* MATERIAL FOR THE TASK:
(* ===== verification/PollServer.v ===== *)
(** * The poll backend (src/poll_server.cpp)

    One thread, one [poll].  What the system calls return is an argument of the
    operations that make them: the results of [accept], [recv] and [send], one
    after the other, and the events of [poll]. *)

From S2P Require Import Prelude Buffer Resp UnorderedMap Store Stats Commands Handler Replication Server.

(** One client.  It is its own [ClientLink]. *)
Record Conn := mkClient {
  peer_name : bytes;
  conn_in : Buffer;
  conn_out : Buffer;
  close_after_flush : bool
}.

Definition set_in (b : Buffer) (c : Conn) : Conn :=
  mkClient (peer_name c) b (conn_out c) (close_after_flush c).
Definition set_out (b : Buffer) (c : Conn) : Conn :=
  mkClient (peer_name c) (conn_in c) b (close_after_flush c).

(** What the system calls return; a list of results that has run out stands for
    "nothing more now".  Receiving no bytes means that the peer has closed. *)
Inductive accept_result :=
| AcceptConn (fd : Link) (address : bytes) (sin_port : Z)
| AcceptAgain
| AcceptNoDescriptors
| AcceptFailed.

Inductive recv_result :=
| RecvData (data : bytes)
| RecvAgain
| RecvInterrupted
| RecvFailed.

Inductive send_result :=
| Sent (n : nat)
| SendAgain
| SendInterrupted
| SendFailed.

Section PollServer.
Context `{UM : UnorderedMap}.
Abbreviation PollServer := (Server Conn).
Implicit Types (sv : PollServer).

(** ** Writing to a connection *)

(** [Conn::send] *)
Definition append_out (data : bytes) (c : Conn) : Conn :=
  set_out (buf_append (conn_out c) data) c.

Definition poll_send (l : Link) (data : bytes) sv : outcome PollServer :=
  match conns_ sv !! l with
  | None => Undefined
  | Some c => Ret (with_conns (<[l := append_out data c]> (conns_ sv)) sv)
  end.

(** [Conn::close] *)
Definition poll_close (c : Conn) : Conn := mkClient (peer_name c) (conn_in c) (conn_out c) true.

Definition client_wf (c : Conn) : Prop := buf_wf (conn_in c) ∧ buf_wf (conn_out c).

#[global] Program Instance poll_backend : Backend Conn := {
  conn_wf := client_wf;
  conn_queued c := Some (readable (conn_out c));
  conn_peer := peer_name;
  conn_reply := append_out;
  conn_send := poll_send
}.
Next Obligation. intros d c [? ?]. split; [done|]. by apply buf_append_wf. Qed.
Next Obligation. intros d c [? ?]. cbn. by rewrite readable_append. Qed.
Next Obligation. intros l d sv H. unfold poll_send. by rewrite H. Qed.
Next Obligation.
  intros l d sv c H [? ?]. unfold poll_send. rewrite H.
  exists (append_out d c), (sv_stats sv), (sv_repl sv). split; [by destruct sv|].
  split; [split; [done|by apply buf_append_wf]|]. cbn. left. by rewrite readable_append.
Qed.
Next Obligation.
  intros l d sv sv'. unfold poll_send. destruct (conns_ sv !! l) as [c|]; [|done]. intros [= <-].
  exists (sv_stats sv), (sv_repl sv), (<[l := append_out d c]> (conns_ sv)). by destruct sv.
Qed.
Next Obligation.
  intros l d sv sv'. unfold poll_send. destruct (conns_ sv !! l) as [c|]; [|done]. intros [= <-].
  split; [apply rtc_refl|by left].
Qed.

(** ** Connections *)

(** [emplace] does not replace; the descriptor of an open connection is not
    given out again. *)
Fixpoint accept_ready (accepts : list accept_result) sv : PollServer :=
  match accepts with
  | [] => sv
  | AcceptAgain :: _ | AcceptFailed :: _ => sv
  | AcceptNoDescriptors :: _ => with_sv_stats (count_rejected (sv_stats sv)) sv
  | AcceptConn fd address sin_port :: accepts =>
      let conn := mkClient (endpoint_name address sin_port) buf_empty buf_empty false in
      let sv :=
        match conns_ sv !! fd with
        | Some _ => sv
        | None => with_conns (<[fd := conn]> (conns_ sv)) sv
        end in
      accept_ready accepts (with_sv_stats (on_connect (sv_stats sv)) sv)
  end.

(** The loop of [handle_write]: whether the connection stays. *)
Fixpoint handle_write (fd : Link) (sends : list send_result) sv : bool * PollServer :=
  match conns_ sv !! fd with
  | None => (false, sv)
  | Some c =>
      if buf_is_empty (conn_out c) then (negb (close_after_flush c), sv)
      else
        match sends with
        | [] | SendAgain :: _ => (true, sv)
        | SendInterrupted :: sends => handle_write fd sends sv
        | SendFailed :: _ => (false, sv)
        | Sent n :: sends =>
            let n := Nat.min n (buf_size (conn_out c)) in
            if Nat.eqb n 0 then (false, sv)
            else
              handle_write fd sends
                (with_sv_stats (count_written n (sv_stats sv))
                  (with_conns (<[fd := set_out (consume (conn_out c) n) c]> (conns_ sv)) sv))
        end
  end.

(** The loop of [recv]: whether to go on with the connection, its buffer and
    the counters. *)
Fixpoint recv_loop (chunk : nat) (recvs : list recv_result) (input : Buffer) (st : Stats)
    : bool * Buffer * Stats :=
  match recvs with
  | [] | RecvAgain :: _ => (true, input, st)
  | RecvInterrupted :: recvs => recv_loop chunk recvs input st
  | RecvFailed :: _ => (false, input, st)
  | RecvData data :: recvs =>
      let data := take chunk data in
      if Nat.eqb (length data) 0 then (false, input, st) else
      let st := count_read (length data) st in
      let input := buf_append input data in
      if Nat.ltb (length data) chunk then (true, input, st)
      else recv_loop chunk recvs input st
  end.

Definition handle_read (fd : Link) (recvs : list recv_result) (sends : list send_result) sv
    : outcome (bool * PollServer) :=
  match conns_ sv !! fd with
  | None => Ret (false, sv)
  | Some c =>
      let '(go, input, st) := recv_loop (read_chunk (cfg_ sv)) recvs (conn_in c) (sv_stats sv) in
      let sv := with_sv_stats st (with_conns (<[fd := set_in input c]> (conns_ sv)) sv) in
      if negb go then Ret (false, sv)
      else
        '(handled, rest, sv) ← on_data (server_handler fd) (Some fd) input sv;
        match conns_ sv !! fd with
        | None => Undefined
        | Some c =>
            let sv := with_sv_stats (count_commands handled (sv_stats sv))
                        (with_conns (<[fd := set_in rest c]> (conns_ sv)) sv) in
            if max_output_buffer (cfg_ sv) <? Z.of_nat (buf_size (conn_out c)) then
              Ret (false, with_sv_stats (count_overflow (sv_stats sv)) sv)
            else Ret (handle_write fd sends sv)
        end
  end.

Definition drop_conn (fd : Link) sv : outcome PollServer :=
  match conns_ sv !! fd with
  | None => Ret sv
  | Some _ =>
      sv ← handler_disconnect (server_handler fd) (Some fd) sv;
      Ret (with_sv_stats (on_disconnect (sv_stats sv))
             (with_conns (delete fd (conns_ sv)) sv))
  end.

Fixpoint drop_all (dead : list Link) sv : outcome PollServer :=
  match dead with
  | [] => Ret sv
  | fd :: dead => sv ← drop_conn fd sv; drop_all dead sv
  end.

(** ** The loop *)

(** The events of one descriptor: [hangup] is any of the three error events;
    readable comes with what [recv] and then [send] return, writable with what
    [send] returns. *)
Inductive poll_event :=
| EventListen (accepts : list accept_result)
| EventConn (fd : Link) (hangup : bool)
    (readable : option (list recv_result * list send_result))
    (writable : option (list send_result)).

(** One event of the sweep: the state, and the descriptors found dead. *)
Definition handle_event (e : poll_event) (dead : list Link) sv : outcome (list Link * PollServer) :=
  match e with
  | EventListen accepts => Ret (dead, accept_ready accepts sv)
  | EventConn fd hangup rd wr =>
      if hangup then Ret (dead ++ [fd], sv)
      else
        '(alive, sv) ← match rd with
                       | Some (recvs, sends) => handle_read fd recvs sends sv
                       | None => Ret (true, sv)
                       end;
        if negb alive then Ret (dead ++ [fd], sv)
        else
          match wr with
          | Some sends =>
              let '(alive, sv) := handle_write fd sends sv in
              Ret (if alive then dead else dead ++ [fd], sv)
          | None => Ret (dead, sv)
          end
  end.

Fixpoint sweep (events : list poll_event) (dead : list Link) sv : outcome (list Link * PollServer) :=
  match events with
  | [] => Ret (dead, sv)
  | e :: events => '(dead, sv) ← handle_event e dead sv; sweep events dead sv
  end.

Definition run_cron_if_due (now : Z) sv : outcome PollServer :=
  if now - last_cron_ sv <? cron_interval_ms (cfg_ sv) then Ret sv
  else server_cron (with_loop (posted_ sv) now sv).

(** The tasks posted so far; those they post themselves wait for the next
    round. *)
Definition drain_posted sv : outcome PollServer :=
  run_tasks server_table (posted_ sv) (with_loop [] (last_cron_ sv) sv).

(** What is polled: every connection for reading, and for writing when it has
    output queued. *)
Definition interest sv : list (Link * bool) :=
  (λ fc : Link * Conn, (fc.1, negb (buf_is_empty (conn_out fc.2)))) <$> map_to_list (conns_ sv).

(** What [poll] answers.  When it fails, which of the two it is depends on [errno]
    as it is when the loop looks at it, after the posted tasks and the cron. *)
Inductive poll_result :=
| PollReady (events : list poll_event)
| PollInterrupted
| PollFailed.

Definition kPollTimeoutMs : Z := 100.

(** The timeout given to [poll]; there is a cron task. *)
Definition poll_timeout sv : Z := Z.min kPollTimeoutMs (cron_interval_ms (cfg_ sv)).

(** One turn of [run]: what [poll] answers, and the steady clock after it.
    The result says whether the loop goes on. *)
Definition poll_round (poll : list (Link * bool) → Z → poll_result) (now : Z) sv
    : outcome (bool * PollServer) :=
  let ready := poll (interest sv) (poll_timeout sv) in
  sv ← drain_posted sv;
  sv ← run_cron_if_due now sv;
  match ready with
  | PollInterrupted => Ret (true, sv)
  | PollFailed => Ret (false, sv)
  | PollReady events =>
      '(dead, sv) ← sweep events [] sv;
      sv ← drop_all dead sv;
      Ret (true, sv)
  end.

(** What the loop meets in one turn: whether some thread has called [stop] since
    the condition of the loop was last read, what the other threads do until
    [poll] returns, its answer, and the time. *)
Record loop_turn := mkTurn {
  stop_called : bool;
  turn_threads : list thread_step;
  turn_poll : list (Link * bool) → Z → poll_result;
  turn_now : Z
}.

(** [stop]; [stopping_] is atomic. *)
Definition poll_stop (stopping_ : bool) : bool := true.

(** [run]: the turns, until [stop] is seen or [poll] fails.  The result says
    whether [run] has returned or is still waiting after the last of the turns. *)
Fixpoint run (turns : list loop_turn) (stopping_ : bool) sv : outcome (bool * PollServer) :=
  match turns with
  | [] => Ret (false, sv)
  | t :: turns =>
      let stopping_ := if stop_called t then poll_stop stopping_ else stopping_ in
      if stopping_ then Ret (true, sv)
      else
        let ready := turn_poll t (interest sv) (poll_timeout sv) in
        '(go, sv) ← poll_round (λ _ _, ready) (turn_now t) (thread_effects (turn_threads t) sv);
        if go : bool then run turns stopping_ sv else Ret (true, sv)
  end.

(** ** Opening and closing *)

(** Open descriptors, with their status flags. *)
Abbreviation Descriptors := (gmap Link Z).

Definition O_NONBLOCK : Z := 2048.

(** [fcntl] fails on a descriptor that is not open. *)
Definition set_nonblocking (fd : Link) (fds : Descriptors) : Descriptors :=
  match fds !! fd with
  | Some flags => <[fd := Z.lor flags O_NONBLOCK]> fds
  | None => fds
  end.

(** What the calls of the constructor return: the new descriptor, whether the
    address is one, whether [bind] and [listen] succeed, and the port of the
    socket's own name. *)
Record open_calls := mkOpenCalls {
  sys_socket : option Link;
  sys_pton : bytes → bool;
  sys_bind : bool;
  sys_listen : bool;
  sys_sockname : option Z
}.

Record Listener := mkListener { listen_fd_ : Link; port_ : Z }.

(** The constructor: the text of an exception, or the listening socket. *)
Definition poll_open (sys : open_calls) (cfg : ServerConfig) (fds : Descriptors)
    : (bytes + Listener) * Descriptors :=
  match sys_socket sys with
  | None => (inl (bs "socket() failed"), fds)
  | Some fd =>
      let fds := <[fd := 2]> fds in
      if negb (sys_pton sys (bind_address cfg)) then
        (inl (bs "bad bind address: " ++ bind_address cfg), fds)
      else if negb (sys_bind sys) then
        (inl (bs "bind() failed on port " ++ to_string (cfg_port cfg)), fds)
      else if negb (sys_listen sys) then (inl (bs "listen() failed"), fds)
      else
        (inr (mkListener fd (default 0 (sys_sockname sys))), set_nonblocking fd fds)
  end.

(** The destructor. *)
Definition poll_destroy (l : Listener) (fds : Descriptors) : Descriptors :=
  delete (listen_fd_ l) fds.

End PollServer.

* INSTRUCTIONS FOR THE TASK: Look above for the line with "let stopping_ := if" and the line with "(** The constructor: the"; transcribe both and all lines in between, exactly, and nothing else.

* TASK RESPONSE:
      let stopping_ := if stop_called t then poll_stop stopping_ else stopping_ in
      if stopping_ then Ret (true, sv)
      else
        let ready := turn_poll t (interest sv) (poll_timeout sv) in
        '(go, sv) ← poll_round (λ _ _, ready) (turn_now t) (thread_effects (turn_threads t) sv);
        if go : bool then run turns stopping_ sv else Ret (true, sv)
  end.

(** ** Opening and closing *)

(** Open descriptors, with their status flags. *)
Abbreviation Descriptors := (gmap Link Z).

Definition O_NONBLOCK : Z := 2048.

(** [fcntl] fails on a descriptor that is not open. *)
Definition set_nonblocking (fd : Link) (fds : Descriptors) : Descriptors :=
  match fds !! fd with
  | Some flags => <[fd := Z.lor flags O_NONBLOCK]> fds
  | None => fds
  end.

(** What the calls of the constructor return: the new descriptor, whether the
    address is one, whether [bind] and [listen] succeed, and the port of the
    socket's own name. *)
Record open_calls := mkOpenCalls {
  sys_socket : option Link;
  sys_pton : bytes → bool;
  sys_bind : bool;
  sys_listen : bool;
  sys_sockname : option Z
}.

Record Listener := mkListener { listen_fd_ : Link; port_ : Z }.

(** The constructor: the text of an exception, or the listening socket. *)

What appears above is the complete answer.